Moreover, India, Australia and Japan have collectively launched a Supply Chain Resilience Initiative (SCRI) in 2020 aimed at diversifying supply chain risks away from one or a few countries, apparently aimed at reducing their dependence on China. In terms of trade, India is still struggling to decouple with China, a key source of relatively cheap products for Indian exporters, particularly the pandemic-related pharmaceutical and related supplies in the current times.
But, the Indian government’s recent domestic policies such as “Self-Reliant India” (Atmanirbhar Bharat) have contributed to a decline in India’s trade deficit vis-à-vis China to a five-year low in 2020, falling to around $46 billion from around $57 billion in 2019.
The broader picture
The border dispute remains at the core of a range of issues that define the overall India-China bilateral relations. Other issues include trade and economics, Beijing’s close ties with Islamabad, the succession of Dalai Lama who has taken asylum in India since 1959 and the issue of Tibetan refugees living in India, educational ties, and the strategic rivalry in India’s neighbourhood, i.e., South Asia and the Indian Ocean Region, among others.

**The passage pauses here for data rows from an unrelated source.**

(* ===== verification/DeviceSpec.v ===== *)
(** Properties of device identity: reports are never lost to a constraint and
    resolution settles. *)

From S2P Require Import Prelude Db Report DeviceStore Attributes AttributesSpec.

Open Scope Z_scope.

(** * The order of rows sharing a MAC *)

Definition older (s : Z) (r : DeviceRow) : Prop :=
  match row_LastSeen r with Some x => x < s | None => True end.

Definition top (s : Z) (r : DeviceRow) : Prop := row_Status r = "online" ∧ row_LastSeen r = Some s.

Lemma top_fresher s r r' : top s r → older s r' → fresher r r' = true ∧ fresher r' r = false.
Proof.
  intros [H1 H2]. unfold older, fresher. rewrite (bool_decide_true (row_Status r = "online")), H2 by done.
  destruct (bool_decide (row_Status r' = "online")), (row_LastSeen r') as [x|]; try done.
  intros Hx. destruct (Z.ltb_spec x s), (Z.ltb_spec s x); (done || lia).
Qed.

Lemma best_fold s r l acc :
  top s r → (∀ r', r' ∈ l → r' = r ∨ older s r') →
  (acc = Some r ∨ r ∈ l ∧ (∀ b, acc = Some b → older s b)) →
  fold_left (fun acc r => match acc with
                          | None => Some r
                          | Some b => if fresher r b then Some r else Some b
                          end) l acc = Some r.
Proof.
  intros Ht. revert acc. induction l as [|x l IH]; intros acc Hl Hacc; cbn [fold_left].
  { destruct Hacc as [->|[[]%elem_of_nil _]]. done. }
  apply IH; [intros; apply Hl; by right|].
  destruct (Hl x ltac:(by left)) as [->|Hx].
  - left. destruct Hacc as [->|[_ Hb]]; [by destruct (fresher r r)|].
    destruct acc as [b|]; [|done]. destruct (top_fresher s r b Ht) as [-> _]; [by apply Hb|done].
  - destruct Hacc as [->|[[->|Hr]%elem_of_cons Hb]].
    + left. by destruct (top_fresher s r x Ht Hx) as [_ ->].
    + left. destruct (top_fresher s x x Ht Hx). congruence.
    + right. split; [done|]. destruct acc as [b|]; [|by intros ? [= <-]].
      destruct (fresher x b); intros ? [= <-]; auto.
Qed.

Lemma mac_row_top s mac t db :
  top s t → t ∈ dd_rows db → row_MAC t = mac →
  (∀ r, r ∈ dd_rows db → row_MAC r = mac → r = t ∨ older s r) → mac_row mac db = Some t.
Proof.
  intros Ht Hin Hm Hall. unfold mac_row, best. apply (best_fold s); [done|..].
  - intros r' [? ?]%list_elem_of_filter. by apply Hall.
  - right. split; [by apply list_elem_of_filter|done].
Qed.

Lemma best_elem l acc r :
  fold_left (fun acc r => match acc with
                          | None => Some r
                          | Some b => if fresher r b then Some r else Some b
                          end) l acc = Some r → r ∈ l ∨ acc = Some r.
Proof.
  revert acc. induction l as [|x l IH]; intros acc; cbn [fold_left]; [by right|].
  intros [?|H]%IH; [left; by right|].
  destruct acc as [b|]; [destruct (fresher x b)|]; simplify_eq; set_solver.
Qed.

Lemma best_none l acc :
  fold_left (fun acc r => match acc with
                          | None => Some r
                          | Some b => if fresher r b then Some r else Some b
                          end) l acc = None → acc = None ∧ l = [].
Proof.
  revert acc. induction l as [|x l IH]; intros acc; cbn [fold_left]; [done|].
  intros [H _]%IH. destruct acc as [b|]; [destruct (fresher x b)|]; done.
Qed.

Lemma mac_row_Some mac db t : mac_row mac db = Some t → t ∈ dd_rows db ∧ row_MAC t = mac.
Proof. intros [[? ?]%list_elem_of_filter|?]%best_elem; done. Qed.

Lemma filter_nil_not {A} (P : A → Prop) `{!∀ x, Decision (P x)} (l : list A) x :
  filter P l = [] → x ∈ l → ¬ P x.
Proof. intros E Hx Hp. apply (not_elem_of_nil x). rewrite <- E. by apply list_elem_of_filter. Qed.

Lemma mac_row_None mac db : mac_row mac db = None ↔ ∀ r, r ∈ dd_rows db → row_MAC r ≠ mac.
Proof.
  split.
  - intros E%best_none r Hr. destruct E as [_ E]. by apply (filter_nil_not _ _ r) in E.
  - intros H. unfold mac_row. rewrite filter_none; [done|]. by apply list.Forall_forall.
Qed.

Lemma head_filter_Some {A} (P : A → Prop) `{!∀ x, Decision (P x)} (l : list A) x :
  head (filter P l) = Some x → x ∈ l ∧ P x.
Proof.
  destruct (filter P l) as [|y k] eqn:E; [done|]. intros [= ->].
  assert (x ∈ filter P l) as [? ?]%list_elem_of_filter; [rewrite E; by left|done].
Qed.

Lemma head_filter_None {A} (P : A → Prop) `{!∀ x, Decision (P x)} (l : list A) x :
  head (filter P l) = None → x ∈ l → ¬ P x.
Proof. destruct (filter P l) eqn:E; [|done]. intros _ ?. by apply (filter_nil_not P l). Qed.

(** * Well-formed tables *)

Definition slot_of (r : DeviceRow) : string * option Z := (row_IP r, row_Network r).

Record db_wf (db : device_db) : Prop := mkDbWf {
  wf_ids : NoDup (row_ID <$> dd_rows db);
  wf_seq : 0 ≤ dd_seq db;
  wf_pos r : r ∈ dd_rows db → 0 < row_ID r ≤ dd_seq db;
  wf_slots a b : a ∈ dd_rows db → b ∈ dd_rows db → same_slot a b = true → row_ID a = row_ID b;
  wf_types r : r ∈ dd_rows db → check_ok r = true;
  wf_parked r k : r ∈ dd_rows db → row_IP r = park_ip k → row_ID r = k
}.

Lemma same_slot_spec a b : same_slot a b = true ↔ ∃ n, slot_of a = (row_IP b, Some n) ∧ row_Network b = Some n.
Proof.
  unfold same_slot, slot_of. destruct (row_Network a) as [m|], (row_Network b) as [n|].
  2-4: split; [done|intros (k & ? & ?); congruence].
  rewrite andb_true_iff, bool_decide_eq_true, Z.eqb_eq. split.
  - intros [-> ->]. by exists n.
  - intros (k & [= -> ->] & [= ->]). done.
Qed.

Lemma same_slot_sym a b : same_slot a b = same_slot b a.
Proof.
  unfold same_slot. destruct (row_Network a), (row_Network b); try done. rewrite Z.eqb_sym. f_equal.
  apply bool_decide_ext. naive_solver.
Qed.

Chinese belligerence has led India to find its place easily in the evolving ‘new Cold War’
The more China turns aggressive at its border with India, the more it will bring India close to the United States and the West. Despite India’s traditional posture of indifference to allying itself exclusively with a power bloc, in the recently concluded G7 summit, India referred to the grouping of liberal democracies as a ‘natural ally’.
India has been raising the need for a free, open and rules-based Indo-Pacific in as many multilateral forums as possible, a concept which China considers as a containment strategy of the United States. Possibly, India might also join the G7’s newly announced infrastructure project for developing countries in an appropriate time, as it is initiated as a counterweight to China’s multi trillion-dollar Belt and Road Initiative.
There was a time in the past when the former Indian Prime Minister Jawaharlal Nehru sought to lead Asia by cooperating with China. Considering today’s changed geopolitical realities and power dynamics, nowhere in anyone’s wildest dreams such an idea would work out. Prime Minister Modi’s muscular foreign policy imperatives are aligning well with the Joe Biden-led Western response to the looming common threat arising from Beijing.
Today, encountering Xi Jinping’s grand strategy of Chinese domination of the world (by abandoning its yesteryear policy of ‘peaceful rise’) is a collective endeavour of peace-loving democracies around the world, to which Asia is particularly looking forward. Most notably, it comes amid an inescapable web of global economic inter-connectedness, even among rival powers.